Your goal
Extract each line holding the word "every" from the entries.

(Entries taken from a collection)
▼

(** C8 as stated fails: with root [(0,0,0)], mid [(0,0.7,0)], end
    [(0.5,0,0)] and [k = 3], the pole for [k] is not
    [mid + k * (pole for 1 - mid)], neither as the numbers the floats
    stand for nor when the right-hand side is evaluated in binary64. *)
Lemma scaling_law_fails :
  non_degenerate (exact_xyz (0, 0, 0)) (exact_xyz (0, 0.7, 0))
                 (exact_xyz (0.5, 0, 0)) /\
  exists p1 pk,
    value (get_pole_vec_pos (0, 0, 0) (0, 0.7, 0) (0.5, 0, 0) 1) empty_scene =
    Ok p1 /\
    value (get_pole_vec_pos (0, 0, 0) (0, 0.7, 0) (0.5, 0, 0) 3) empty_scene =
    Ok pk /\
    finite_vec p1 = true /\ finite_vec pk = true /\
    exact_vec pk <>
    vadd (MVector_of (exact_xyz (0, 0.7, 0)))
         (vscale (vsub (exact_vec p1) (MVector_of (exact_xyz (0, 0.7, 0))))
                 (exact 3)) /\
    PrimFloat.eqb
      (vy pk)
      (vy (vadd (MVector_of (0, 0.7, 0))
                (vscale (vsub p1 (MVector_of (0, 0.7, 0))) 3))) = false.
Proof.
  split; [exact_non_degenerate |].
  eexists. eexists.
  split; [vm_compute; reflexivity |].
  split; [vm_compute; reflexivity |].
  split; [vm_compute; reflexivity |].
  split; [vm_compute; reflexivity |].
  split; [| vm_compute; reflexivity].
  unfold exact_vec, exact_xyz, MVector_of, vadd, vscale, vsub.
  cbv beta iota. cbn [vx vy vz fadd fsub fmul R_Scalar].
  intros H. injection H.
  exact_values. fractions. intros. lra.
Qed.

(** C10, on the 3-4-5 triangle moved to root [(1,1,0)], with multiplier
    [0.5]. *)
Lemma pole_perpendicular_unrounded_witness :
  non_degenerate (exact_xyz (1, 1, 0)) (exact_xyz (1, 4, 0))
                 (exact_xyz (5, 1, 0)) /\
  runs_unrounded (1, 1, 0) (1, 4, 0) (5, 1, 0) 0.5 /\
  exists p,
    value (get_pole_vec_pos (1, 1, 0) (1, 4, 0) (5, 1, 0) 0.5) empty_scene =
    Ok p /\
    finite_vec p = true /\
    dot (vsub (exact_vec p) (MVector_of (exact_xyz (1, 4, 0))))
        (vsub (MVector_of (exact_xyz (5, 1, 0)))
              (MVector_of (exact_xyz (1, 1, 0)))) = 0%R.
Proof.
  assert (Hnd : non_degenerate (exact_xyz (1, 1, 0)) (exact_xyz (1, 4, 0))
                               (exact_xyz (5, 1, 0)))
    by exact_non_degenerate.
  assert (Hrun : runs_unrounded (1, 1, 0) (1, 4, 0) (5, 1, 0) 0.5)
    by unrounded.
  split; [exact Hnd | split; [exact Hrun |]].
  apply (@Unrounded.pole_perpendicular_unrounded maya_normal_of_null
           (1, 1, 0) (1, 4, 0) (5, 1, 0) 0.5 empty_scene Hnd Hrun).
Defined.

(** C10 as stated fails: with root [(1,2,3)], mid [(1.7,2.7,3.7)], end
    [(2.1,3.1,4.1)] and multiplier [1], three finite positions that are
    apart and not in line, the offset from mid to the returned pole is far
    from perpendicular to the axis: their dot product is above [0.9]. *)
Lemma perpendicular_law_fails :
  non_degenerate (exact_xyz (1, 2, 3)) (exact_xyz (1.7, 2.7, 3.7))
                 (exact_xyz (2.1, 3.1, 4.1)) /\
  exists p,
    value (get_pole_vec_pos (1, 2, 3) (1.7, 2.7, 3.7) (2.1, 3.1, 4.1) 1)
          empty_scene = Ok p /\
    finite_vec p = true /\
    (0.9 < dot (vsub (exact_vec p) (MVector_of (exact_xyz (1.7, 2.7, 3.7)%float)))
               (vsub (MVector_of (exact_xyz (2.1, 3.1, 4.1)%float))
                     (MVector_of (exact_xyz (1, 2, 3)%float))))%R.
Proof.
  split; [exact_non_degenerate |].
  eexists.
  split; [vm_compute; reflexivity |].
  split; [vm_compute; reflexivity |].
  unfold exact_vec, exact_xyz, MVector_of, vsub, dot.
  cbv beta iota. cbn [vx vy vz fadd fsub fmul R_Scalar].
  exact_values. fractions. lra.
Qed.

(** X8, on the 3-4-5 triangle with multiplier [2]. *)
Lemma pole_on_ray_unrounded_witness :
  non_degenerate (exact_xyz (0, 0, 0)) (exact_xyz (0, 3, 0))
                 (exact_xyz (4, 0, 0)) /\
  runs_unrounded (0, 0, 0) (0, 3, 0) (4, 0, 0) 2 /\
  exists p lambda,
    value (get_pole_vec_pos (0, 0, 0) (0, 3, 0) (4, 0, 0) 2) empty_scene =
    Ok p /\
    finite_vec p = true /\
    exact_vec p =
    vadd (formula_closest (MVector_of (exact_xyz (0, 0, 0)))
                          (MVector_of (exact_xyz (0, 3, 0)))
                          (MVector_of (exact_xyz (4, 0, 0))))
         (vscale (vsub (MVector_of (exact_xyz (0, 3, 0)))
                       (formula_closest (MVector_of (exact_xyz (0, 0, 0)))
                                        (MVector_of (exact_xyz (0, 3, 0)))
                                        (MVector_of (exact_xyz (4, 0, 0)))))
                 lambda) /\
    ((0 <= exact 2)%R -> (1 <= lambda)%R) /\
    ((exact 2 < 0)%R -> (lambda < 1)%R).
Proof.
  assert (Hnd : non_degenerate (exact_xyz (0, 0, 0)) (exact_xyz (0, 3, 0))
                               (exact_xyz (4, 0, 0)))
    by exact_non_degenerate.
  assert (Hrun : runs_unrounded (0, 0, 0) (0, 3, 0) (4, 0, 0) 2)
    by unrounded.
  split; [exact Hnd | split; [exact Hrun |]].
  apply (@Unrounded.pole_on_ray_unrounded maya_normal_of_null
           (0, 0, 0) (0, 3, 0) (4, 0, 0) 2 empty_scene Hnd Hrun).
Defined.

End Concrete.

(** * The entry point *)

Section EntryPoint.

Context {F : Type} {SF : Scalar F} {NN : NormalOfNull F}.

(** With a number of selected joints other than three, [main] stops at
    [cmds.error] and the scene is as it was. *)
Lemma main_wrong_count (s : Scene F) :
  List.length (selected Joint s) <> 3%nat ->
  main s = (Raise (RuntimeError "Select three joints"), s).
Proof.
  intros Hn. unfold main, bind, ls_selection.
  destruct (Nat.eqb_spec (List.length (selected Joint s)) 3) as [E | _];
    [contradiction | reflexivity].
Qed.

(** C7. For every selection whose number of joints is not three, [main]
    fails with the error of [cmds.error] and places no locator: the scene,
    and so its locators, are unchanged. *)
Theorem wrong_selection_raises (s : Scene F) :
  List.length (selected Joint s) <> 3%nat ->
  value main s = Raise (RuntimeError "Select three joints") /\
  after main s = s /\
  locators (after main s) = locators s.
Proof.
  intros Hn. unfold value, after. rewrite main_wrong_count by exact Hn. cbn [fst snd].
  repeat split.
Qed.

End EntryPoint.

(** C7, on a selection of two joints. *)
Lemma wrong_selection_raises_witness :
  List.length
    (selected Joint (mkScene rig ["shoulder"; "elbow"]%string [])) <> 3%nat /\
  value main (mkScene rig ["shoulder"; "elbow"]%string []) =
    Raise (RuntimeError "Select three joints") /\
  after main (mkScene rig ["shoulder"; "elbow"]%string []) =
    mkScene rig ["shoulder"; "elbow"]%string [] /\
  locators (after main (mkScene rig ["shoulder"; "elbow"]%string [])) =
    locators (mkScene rig ["shoulder"; "elbow"]%string []).
Proof.
  split; [vm_compute; discriminate |].
  apply (@wrong_selection_raises float _ _
           (mkScene rig ["shoulder"; "elbow"]%string [])).
  vm_compute. discriminate.
Defined.

(** Four nodes selected, three of them joints: the locator is not
    counted, and [main] goes through. *)
Example four_selected_three_joints :
  value main
    (mkScene rig ["shoulder"; "elbow"; "wrist"; "locator1"]%string []) =
  Ok tt.
Proof. vm_compute. reflexivity. Qed.

(** Three joints selected: [main] returns, a second locator stands at the
    pole, it is the selection, and the pole was printed. *)
Example main_places_locator :
  main (mkScene rig ["shoulder"; "elbow"; "wrist"]%string []) =
  (Ok tt,
   mkScene
     (rig ++ [mkNode "locator2" Locator
                (0, 4.2360679774997898, 0)%float])
     ["locator2"%string]
     [(0, 4.2360679774997898, 0)%float]).
Proof. vm_compute. reflexivity. Qed.

(** Three joints selected, root and end at the same place: the division
    raises before any locator is made. *)
Example main_degenerate_axis :
  main (mkScene rig ["shoulder"; "elbow"; "shoulder"]%string []) =
  (Raise ZeroDivisionError,
   mkScene rig ["shoulder"; "elbow"; "shoulder"]%string []).
Proof. vm_compute. reflexivity. Qed.

(** * The two readings together *)

(** C1. When root and end coincide the axis [line = end - root] is null,
    [line . line == 0], and the function raises [ZeroDivisionError]
    instead of returning: in exact arithmetic for every position, in
    binary64 for every position of finite coordinates.  The scene is
    untouched. *)
Theorem coincident_root_end_raises :
  (forall (NN : NormalOfNull R) (root_pos mid_pos : xyz R) (multiplier : R)
          (s : Scene R),
     get_pole_vec_pos root_pos mid_pos root_pos multiplier s =
     (Raise ZeroDivisionError, s)) /\
  (forall (NN : NormalOfNull float) (root_pos mid_pos : xyz float)
          (multiplier : float) (s : Scene float),
     finite_xyz root_pos = true ->
     get_pole_vec_pos root_pos mid_pos root_pos multiplier s =
     (Raise ZeroDivisionError, s)).
Proof.
  split; intros.
  - apply get_pole_vec_pos_zero_axis, Exact.axis_null.
  - apply get_pole_vec_pos_zero_axis, Binary64.axis_zero. assumption.
Qed.

(** C1, with root and end at [(1,2,3)] in binary64. *)
Lemma coincident_root_end_raises_witness :
  finite_xyz (1, 2, 3)%float = true /\
  get_pole_vec_pos (1, 2, 3)%float (0, 1, 0)%float (1, 2, 3)%float 1%float
                   empty_scene =
  (Raise ZeroDivisionError, empty_scene).
Proof.
  split; [vm_compute; reflexivity |].
  apply (proj2 coincident_root_end_raises). vm_compute. reflexivity.
Defined.

(** C9. The scenario of the specification, root [(0,0,0)], mid [(0,1,0)],
    end [(2,0,0)], multiplier [1]: [line = (2,0,0)], [t = 0],
    [closest = (0,0,0)], [total_length = 1 + sqrt 5],
    [offset_dir = (0,1,0)], and the result is within [1e-4] of
    [(0, 4.236, 0)]; in exact arithmetic, where it is [(0, 2 + sqrt 5, 0)],
    and as binary64 runs it. *)
Theorem scenario_of_the_specification :
  (forall (NN : NormalOfNull R) (s : Scene R),
     line_of (0, 0, 0)%R (2, 0, 0)%R = mkMVector 2 0 0 /\
     source_point_of (0, 0, 0)%R (0, 1, 0)%R = mkMVector 0 1 0 /\
     closest_point_scale_val_of (0, 0, 0)%R (0, 1, 0)%R (2, 0, 0)%R = Ok 0 /\
     closest_mid_point_of (0, 0, 0)%R (2, 0, 0)%R 0 = mkMVector 0 0 0 /\
     total_mag_of (0, 0, 0)%R (0, 1, 0)%R (2, 0, 0)%R 1 = 1 + sqrt 5 /\
     offset_dir_of (0, 0, 0)%R (0, 1, 0)%R (2, 0, 0)%R 0 = mkMVector 0 1 0 /\
     value (get_pole_vec_pos (0, 0, 0)%R (0, 1, 0)%R (2, 0, 0)%R 1) s =
       Ok (mkMVector 0 (2 + sqrt 5) 0) /\
     Rabs (2 + sqrt 5 - 4.236) <= 1e-4)%R /\
  (forall (NN : NormalOfNull float) (s : Scene float),
     line_of (0, 0, 0) (2, 0, 0) = mkMVector 2 0 0 /\
     source_point_of (0, 0, 0) (0, 1, 0) = mkMVector 0 1 0 /\
     closest_point_scale_val_of (0, 0, 0) (0, 1, 0) (2, 0, 0) = Ok 0 /\
     closest_mid_point_of (0, 0, 0) (2, 0, 0) 0 = mkMVector 0 0 0 /\
     total_mag_of (0, 0, 0) (0, 1, 0) (2, 0, 0) 1 =
       PrimFloat.add 1 (PrimFloat.sqrt 5) /\
     offset_dir_of (0, 0, 0) (0, 1, 0) (2, 0, 0) 0 = mkMVector 0 1 0 /\
     exists p,
       value (get_pole_vec_pos (0, 0, 0) (0, 1, 0) (2, 0, 0) 1) s = Ok p /\
       within 1e-4 (vx p) 0 = true /\
       within 1e-4 (vy p) 4.236 = true /\
       within 1e-4 (vz p) 0 = true)%float.
Proof.
  split; intros.
  - apply Exact.scenario_exact.
  - apply Binary64.scenario_run.
Qed.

▲

Answer to the problem
(** C7. For every selection whose number of joints is not three, [main]
    instead of returning: in exact arithmetic for every position, in
    binary64 for every position of finite coordinates.  The scene is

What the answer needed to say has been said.